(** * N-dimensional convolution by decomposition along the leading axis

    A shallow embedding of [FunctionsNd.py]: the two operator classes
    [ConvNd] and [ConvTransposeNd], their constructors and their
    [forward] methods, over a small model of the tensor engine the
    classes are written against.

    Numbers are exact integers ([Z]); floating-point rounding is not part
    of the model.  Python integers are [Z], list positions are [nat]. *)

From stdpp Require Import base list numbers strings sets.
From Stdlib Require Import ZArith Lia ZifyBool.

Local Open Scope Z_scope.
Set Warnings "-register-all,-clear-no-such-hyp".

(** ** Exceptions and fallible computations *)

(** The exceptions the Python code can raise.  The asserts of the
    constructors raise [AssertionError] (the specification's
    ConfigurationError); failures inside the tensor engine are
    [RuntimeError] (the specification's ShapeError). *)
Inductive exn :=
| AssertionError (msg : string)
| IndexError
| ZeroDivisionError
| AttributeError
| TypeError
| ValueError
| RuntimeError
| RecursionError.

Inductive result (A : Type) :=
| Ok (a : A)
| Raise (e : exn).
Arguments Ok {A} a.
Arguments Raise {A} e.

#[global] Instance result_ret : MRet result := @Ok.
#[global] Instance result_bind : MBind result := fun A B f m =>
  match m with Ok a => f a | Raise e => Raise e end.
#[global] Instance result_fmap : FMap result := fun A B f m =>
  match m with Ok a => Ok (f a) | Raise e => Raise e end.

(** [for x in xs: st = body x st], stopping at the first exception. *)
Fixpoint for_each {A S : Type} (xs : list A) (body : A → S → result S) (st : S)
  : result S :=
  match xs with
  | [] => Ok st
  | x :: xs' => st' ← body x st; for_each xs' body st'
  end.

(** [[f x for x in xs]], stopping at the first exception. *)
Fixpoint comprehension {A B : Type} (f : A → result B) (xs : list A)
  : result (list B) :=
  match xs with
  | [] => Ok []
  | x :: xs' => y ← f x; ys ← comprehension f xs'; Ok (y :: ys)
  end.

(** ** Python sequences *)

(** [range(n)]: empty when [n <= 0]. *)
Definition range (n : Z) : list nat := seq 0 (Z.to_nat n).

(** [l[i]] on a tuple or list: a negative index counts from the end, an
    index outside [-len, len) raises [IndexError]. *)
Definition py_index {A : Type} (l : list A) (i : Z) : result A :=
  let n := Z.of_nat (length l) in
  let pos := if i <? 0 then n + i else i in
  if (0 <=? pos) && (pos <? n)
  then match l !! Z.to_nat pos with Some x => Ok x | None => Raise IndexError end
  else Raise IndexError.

────────────────────

Each line from the one holding "then match l" to the end of the entries is to be written out exactly. Skip every line before it.

  then match l !! Z.to_nat pos with Some x => Ok x | None => Raise IndexError end
  else Raise IndexError.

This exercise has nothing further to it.